Editor’s note: This is part of a 32-part series dissecting the 85th Academy Awards, brought to you by the Large Association of Movie Blogs and its assorted members. Every day leading up to the Oscars, a new post written by a different LAMB will be published, each covering a different category of the Oscars. To read the other posts regarding this event, please click here. Thank you, and enjoy!

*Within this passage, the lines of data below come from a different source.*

Lemma LookupTimestamp_spec c p ts :
  cat_ok c →
  LookupTimestamp None (mkTimestampLookupRequest p ts) c =
  Ok match from_ts ts (history c p) with
     | Some s => mkTimestampLookupResult (head_of c p) s true
     | None => mkTimestampLookupResult (head_of c p) zero_SegmentRef false
     end.
Proof.
  intros Hok. unfold LookupTimestamp. cbn [tl_Partition tl_TimestampMS].
  pose proof (po_chain _ _ _ (Hok p)) as Hc. fold (history c p) in Hc. pose proof (reads_view c p) as Hv.
  destruct (mc_partitions c !! p) as [d|]; [subst d|by destruct Hv as [-> ->]].
  fold (history c p). fold (head_of c p). unfold firstSegmentAtOrAfterTimestamp.
  change sr_MaxTimestampMS with (tmax (A:=SegmentRef)). rewrite search_from_ts by done.
  by destruct (from_ts ts (history c p)).
Qed.

Lemma history_cover c p lsn :
  cat_ok c → ph_OldestLSN (head_of c p) ≤ lsn < ph_NextLSN (head_of c p) → is_Some (at_lsn lsn (history c p)).
Proof.
  intros Hok Hl. destruct (Hok p) as [_ Hch _ _ _ _ Ho _ Hhl Hnl Hlast _ _ _].
  fold (history c p) in *. fold (head_of c p) in *.
  destruct (history c p) as [|s0 segs] eqn:E.
  { unfold oldest_of in Ho. cbn in Ho. lia. }
  pose proof (last_List_last s0 segs) as HL. eapply (chain_cover _ s0 _ lsn Hch eq_refl HL).
  assert (Hhas : ph_HasLastSegment (head_of c p) = true).
  { destruct (ph_HasLastSegment _); [done|]. by destruct (Hnl eq_refl). }
  destruct (Hhl Hhas) as [Hn _]. rewrite (Hlast _ HL) in Hn. unfold oldest_of in Ho. cbn in *. lia.
Qed.

(** C12. Reads.  The binary searches of the memory catalog compute the
    specification: [FindSegment] returns the segment holding an LSN, and finds
    one for every LSN between the oldest and the next; [LookupTimestamp] returns
    the earliest segment reaching a timestamp, with the head it belongs to; and
    following [ListSegments] pages, of any size, yields every retained segment
    from the starting LSN exactly once and in order. *)
Theorem memory_reads_spec c p :
  cat_ok c →
  (∀ lsn, FindSegment None p lsn c = Ok (at_lsn lsn (history c p))) ∧
  (∀ lsn, ph_OldestLSN (head_of c p) ≤ lsn < ph_NextLSN (head_of c p) →
     ∃ s, FindSegment None p lsn c = Ok (Some s) ∧ s ∈ history c p ∧ sr_BaseLSN s ≤ lsn ≤ sr_LastLSN s) ∧
  (∀ ts, LookupTimestamp None (mkTimestampLookupRequest p ts) c =
     Ok match from_ts ts (history c p) with
        | Some s => mkTimestampLookupResult (head_of c p) s true
        | None => mkTimestampLookupResult (head_of c p) zero_SegmentRef false
        end) ∧
  (∀ from limit,
     let page f := match ListSegments None (mkListSegmentsRequest p f limit) c with
                   | Ok page => page | Err _ => empty_page end in
     read_pages (S (length (history c p))) page from = from_lsn from (history c p)).
Proof.
  intros Hok. pose proof (po_chain _ _ _ (Hok p)) as Hc. fold (history c p) in Hc.
  split; [intros; by apply FindSegment_spec|]. split; [|split; [intros; by apply LookupTimestamp_spec|]].
  - intros lsn Hl. destruct (history_cover c p lsn Hok Hl) as [s Hs]. exists s.
    rewrite FindSegment_spec, Hs by done. split; [done|]. by apply (at_lsn_Some _ _ _ Hc).
  - intros from limit page. set (lim := Z.to_nat (normalizedLimit (mkListSegmentsRequest p from limit))).
    rewrite <- (read_pages_spec (history c p) from lim (S (length (history c p)))); [|done| |].
    + apply read_pages_ext. intros f. unfold page. by rewrite ListSegments_spec.
    + unfold lim, normalizedLimit, DefaultSegmentPageLimit, MaxSegmentPageLimit; cbn. repeat case_match; bool_to_prop; lia.
    + unfold from_lsn. pose proof (List.filter_length_le (λ a, from <=? hi a) (history c p)). lia.
Qed.

(** ** Retention, as readers see it *)
Lemma at_lsn_from_lsn (l : list SegmentRef) t x : t ≤ x → at_lsn x (from_lsn t l) = at_lsn x l.
Proof.
  intros Ht. unfold at_lsn, from_lsn. induction l as [|a l IH]; [done|]. cbn [List.filter List.find].
  destruct (Z.leb_spec t (hi a)); cbn [List.find]; rewrite IH; [done|].
  by rewrite (proj2 (Z.leb_gt x (hi a))), andb_false_r by lia.
Qed.

Lemma retained_oldest c p req :
  cat_ok c → 0 ≤ retention_target req (head_of c p) ≤ ph_NextLSN (head_of c p) →
  let o := oldest_of (ph_NextLSN (head_of c p)) (retained req c p) in
  ph_OldestLSN (head_of c p) ≤ o ≤ Z.max (ph_OldestLSN (head_of c p)) (rq_BeforeLSN req).
Proof.
  intros Hok Ht o. pose proof (oldest_of_le _ _ _ (Hok p)) as Hall. pose proof (history_cover c p) as Hcov.
  destruct (Hok p) as [_ Hch _ _ _ _ Ho Hon _ _ _ _ _ _].
  fold (history c p) in *. fold (head_of c p) in *.
  set (t := retention_target req (head_of c p)) in *.
  assert (Htb : t ≤ rq_BeforeLSN req) by (unfold t, retention_target; lia).
  unfold o, oldest_of, retained. fold t. pose proof (at_lsn_from t (history c p) Hch) as Hat.
  destruct (Z.lt_ge_cases t (ph_OldestLSN (head_of c p))) as [Hlt|Hge].
  { assert (Hid : from_lsn t (history c p) = history c p).
    { apply List.forallb_filter_id, List.forallb_forall. intros s Hs%list_elem_of_In.
      destruct (Hall s Hs). pose proof (chain_range_ok _ s Hch Hs) as [? _]. apply Z.leb_le. cbn in *. lia. }
    rewrite Hid. unfold oldest_of in Ho. lia. }
  destruct (head (from_lsn t (history c p))) as [s|] eqn:E.
  - assert (Hin : s ∈ history c p).
    { apply head_Some_elem_of in E. unfold from_lsn in E. apply list_elem_of_In, List.filter_In in E as [E _].
      by apply list_elem_of_In. }
    destruct (Hall s Hin) as [Hs1 Hs2]. split; [lia|].
    destruct (Z.eq_dec t (ph_NextLSN (head_of c p))) as [Heq|Hneq].
    + pose proof (chain_range_ok _ s Hch Hin) as [? _]. cbn in *. lia.
    + destruct (Hcov t Hok ltac:(lia)) as [s' Hs']. rewrite Hs' in Hat.
      destruct (Z.leb_spec (lo s) t); [|done]. cbn in *. lia.
  - destruct (Z.eq_dec t (ph_NextLSN (head_of c p))) as [Heq|Hneq]; [lia|].
    destruct (Hcov t Hok ltac:(lia)) as [s' Hs']. congruence.
Qed.

(** C13. Retention.  Applying a pending request through a session touches only
    its partition and never its next LSN; on an error, or when there is nothing
    newer to apply, it changes nothing.  When it applies, exactly the segments
    ending below the requested boundary (clamped to the next LSN) disappear: no
    LSN at or above the boundary becomes unreadable, the oldest LSN does not
    move back and never passes the boundary, and applying again is a no-op. *)
Theorem retention_drops_below_boundary ctx c s c' s' r :
  cat_ok c → Session_ApplyPendingRetention ctx (c, s) = ((c', s'), r) →
  let p := ws_partition s in
  (∀ q, q ≠ p → part_of c' q = part_of c q) ∧ ph_NextLSN (head_of c' p) = ph_NextLSN (head_of c p) ∧
  match r with
  | Err _ => c' ≡ c ∧ s' = s
  | Ok res =>
      ra_Head res = head_of c' p ∧
      if ra_Applied res then
        let before := rq_BeforeLSN (ra_Request res) in
        mc_retention c !! p = Some (ra_Request res) ∧
        (∀ seg, seg ∈ history c' p ↔ seg ∈ history c p ∧ Z.min before (ph_NextLSN (head_of c p)) ≤ sr_LastLSN seg) ∧
        (∀ lsn, before ≤ lsn → FindSegment None p lsn c' = FindSegment None p lsn c) ∧
        ph_OldestLSN (head_of c p) ≤ ph_OldestLSN (head_of c' p) ≤ Z.max (ph_OldestLSN (head_of c p)) before ∧
        ∃ c'' s'' res', Session_ApplyPendingRetention None (c', s') = ((c'', s''), Ok res') ∧
          ra_Applied res' = false ∧ c'' ≡ c'
      else c' ≡ c
  end.
Proof.
  intros Hok HA p. unfold Session_ApplyPendingRetention in HA. fold p in HA.
  destruct (applyPendingRetention ctx p (ws_writerID s) (ws_writerEpoch s) c) as [c1 r1] eqn:E.
  apply applyPendingRetention_outcome in E as HO; [|done].
  destruct HO as [e Eq|req v Eq|req v HR HE HW HV HB Eu]; injection HA as <- <- <-.
  - split; [intros q _; by rewrite Eq|]. split; [by rewrite Eq | done].
  - split; [intros q _; by rewrite Eq|]. split; [by rewrite Eq|]. split; [cbn; by rewrite Eq | done].
  - assert (Ht : 0 ≤ retention_target req (head_of c p) ≤ ph_NextLSN (head_of c p)).
    { pose proof (po_next _ _ _ (Hok p)) as [? _]. pose proof (po_retention _ _ _ (Hok p)).
      unfold retention_target, head_of in *. lia. }
    assert (Hok' : cat_ok c1) by (eapply cat_ok_updated; [done|exact Eu|]; by apply part_ok_retain).
    pose proof (updated_part _ _ _ _ Eu) as [Hp Hq].
    assert (Hh : history c1 p = retained req c p) by (unfold history at 1; by rewrite Hp).
    assert (Hhd : head_of c1 p = retained_head req c p) by (unfold head_of at 1; by rewrite Hp).
    rewrite Hhd. split; [done|]. split; [done|]. cbn [ra_Head ra_Applied ra_Request]. split; [done|]. split; [done|].
    split; [|split; [|split]].
    + intros seg. rewrite Hh. unfold retained, from_lsn. rewrite !list_elem_of_In, List.filter_In, Z.leb_le. done.
    + intros lsn Hl. rewrite !FindSegment_spec, Hh by done. unfold retained. rewrite at_lsn_from_lsn; [done|].
      unfold retention_target. lia.
    + exact (retained_oldest c p req Hok Ht).
    + unfold Session_ApplyPendingRetention, applyPendingRetention. run_st.
      cbn [set_ws_state ws_partition ws_writerID ws_writerEpoch]. fold p.
      destruct (getOrCreateLocked_run p c1) as (c2 & -> & Hc2).
      fold (head_of c1 p). rewrite Hp, Hhd. cbn [mp_writerID].
      assert (HEp : ph_WriterEpoch (retained_head req c p) = ws_writerEpoch s) by done.
      rewrite HEp, Z.eqb_refl, bool_decide_true by done. cbn [negb orb].
      assert (HRet : mc_retention c2 !! p = Some req).
      { destruct Hc2 as (_ & _ & -> & _). by destruct Eu as (_ & _ & -> & _). }
      rewrite HRet. change (ph_AppliedRetentionVersion (retained_head req c p)) with (rq_PolicyVersion req).
      rewrite Z.leb_refl. eexists _, _, _. split; [reflexivity|]. done.
Qed.
(* ===== verification/CatFormat.v ===== *)
(** * The blob catalog's objects (internal/catalog/blob/internal/catformat):
    types and validation

    Leaf entries (segments), index entries (references to sealed pages), leaf
    and index pages, and the partition head with its active leaves and open
    index sections; the [validate..] functions; and what a validated object
    guarantees: entries, pages and the roots of a head form chains. *)
From S2P Require Import Prelude Hash SegFormat Ranges.

(** ** constants.go *)
Definition Version : Z := 1.
Definition HeadHeaderSize : nat := 192.
Definition PageHeaderSize : nat := 128.
Definition SectionHeaderSize : nat := 16.
Definition TrailerSize : nat := 32.
Definition LeafEntrySize : nat := 128.
Definition IndexEntrySize : nat := 80.
Definition MaxLeafEntries : Z := 1024.
Definition MaxIndexEntries : Z := 1024.
Definition MaxIndexLevel : Z := 63.
Definition MaxOpenIndexLevel : Z := MaxIndexLevel + 1.
Definition SegmentLayoutV1 : Z := 1.
Definition FlagHasLastSegment : Z := 1.
Definition MaxRecordLSN : Z := MaxUint64 - 1.
Definition ReservedLSN : Z := MaxUint64.

Definition headMagic : list byte := String.list_byte_of_string "PLCH".
Definition leafMagic : list byte := String.list_byte_of_string "PLCL".
Definition indexMagic : list byte := String.list_byte_of_string "PLCX".
Definition sectionMagic : list byte := String.list_byte_of_string "PLCS".
Definition trailerMagic : list byte := String.list_byte_of_string "PLCT".

(** ** types.go *)
Record LeafEntry := mkLeafEntry {
  le_BaseLSN : Z; le_LastLSN : Z; le_MinTimestampMS : Z; le_MaxTimestampMS : Z; le_RecordCount : Z;
  le_BlockCount : Z; le_SizeBytes : Z; le_BlockIndexOffset : Z; le_BlockIndexLength : Z; le_Codec : Z;
  le_HashAlgo : Z; le_SegmentHash : Z; le_TrailerHash : Z; le_WriterEpoch : Z;
  le_SegmentUUID : list byte; le_WriterTag : list byte }.

Record IndexEntry := mkIndexEntry {
  ie_Level : Z; ie_EntryCount : Z; ie_SeqLo : Z; ie_SeqHi : Z; ie_MinTimestampMS : Z;
  ie_MaxTimestampMS : Z; ie_Generation : Z; ie_PageID : list byte; ie_SegmentCount : Z }.

Record PageHeader := mkPageHeader {
  pgh_Flags : Z; pgh_Partition : Z; pgh_Level : Z; pgh_HashAlgo : Z; pgh_EntryCount : Z;
  pgh_EntrySize : Z; pgh_SeqLo : Z; pgh_SeqHi : Z; pgh_MinTimestampMS : Z; pgh_MaxTimestampMS : Z;
  pgh_Generation : Z; pgh_WriterEpoch : Z; pgh_StreamKey : list byte; pgh_SegmentCount : Z }.
Lemma length_marshalLeafEntry e : length (marshalLeafEntry e) = 128%nat.
Proof. apply length_fill. Qed.
Lemma length_marshalIndexEntry e : length (marshalIndexEntry e) = 80%nat.
Proof. apply length_fill. Qed.
Lemma length_concat_map {A} (f : A → list byte) n l :
  (∀ a, length (f a) = n) → length (concat (map f l)) = (length l * n)%nat.
Proof. intros Hf. induction l as [|a l IH]; [done|]. cbn [map concat length]. rewrite length_app, IH, Hf. lia. Qed.

(** ** Sequences of entries *)
Section entries.
Context {A} (parse : list byte → result A) (marshal : A → list byte) (size : nat) (typed : A → Prop).
Context (Hlen : ∀ a, length (marshal a) = size).
Context (Hbytes : ∀ a, typed a → parse (marshal a) = Ok a).
Context (Hcanon : ∀ buf a, parse buf = Ok a → marshal a = buf ∧ typed a).

Lemma parse_entries_bytes pre es post offset :
  length pre = offset → Forall typed es →
  parse_entries parse size (pre ++ concat (map marshal es) ++ post) offset (length es) = Ok es.
Proof.
  intros Hp Ht. revert pre offset Hp; induction Ht as [|e es He Ht IH]; intros pre offset Hp; [done|].
  cbn [parse_entries length map concat]. rewrite <- (app_assoc (marshal e)).
  rewrite sub_app_r, sub_app_l, sub_whole by (rewrite ?Hlen; lia). rewrite Hbytes by done. cbn [mask_err mbind result_bind].
  rewrite app_assoc, IH; [done|]. rewrite length_app, Hlen. lia.
Qed.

By Brittani of Rambling Film
Hello fellow LAMBs. Best Costume Design is more important than it gets credit for. When the film lacks substance, the costume designers make everything look beautiful and we’ll call it “visually stunning” and slightly forgive the errors elsewhere. They frequently bring us back in time (although in all honestly, I’d love it if more films in a modern setting got a bit more recognition). They help our beloved actors disappear into their roles. Keira Knightley is an aristocrat in Russia, Hugh Jackman a prisoner in 19th century France, Daniel Day-Lewis is a U.S President. Lily Collins is Snow White. Kristen Stewart is….also Snow White.
Here are the nominees
Anna Karenina – Jacqueline Durran
Anna Karenina is actually the reason I picked this category in the first place. When I reviewed this film, I titled it “Jewelry Envy” because I was fascinated with the pieces they chose. That diamond flower necklace, those pearls, the flowing dresses, the fancy uniforms. This movie is just Stylish. It’s my predicted winner, and deservedly so. The costumes were the best part of Anna Karenina. Could you stop staring at Anna’s jewels? I couldn’t.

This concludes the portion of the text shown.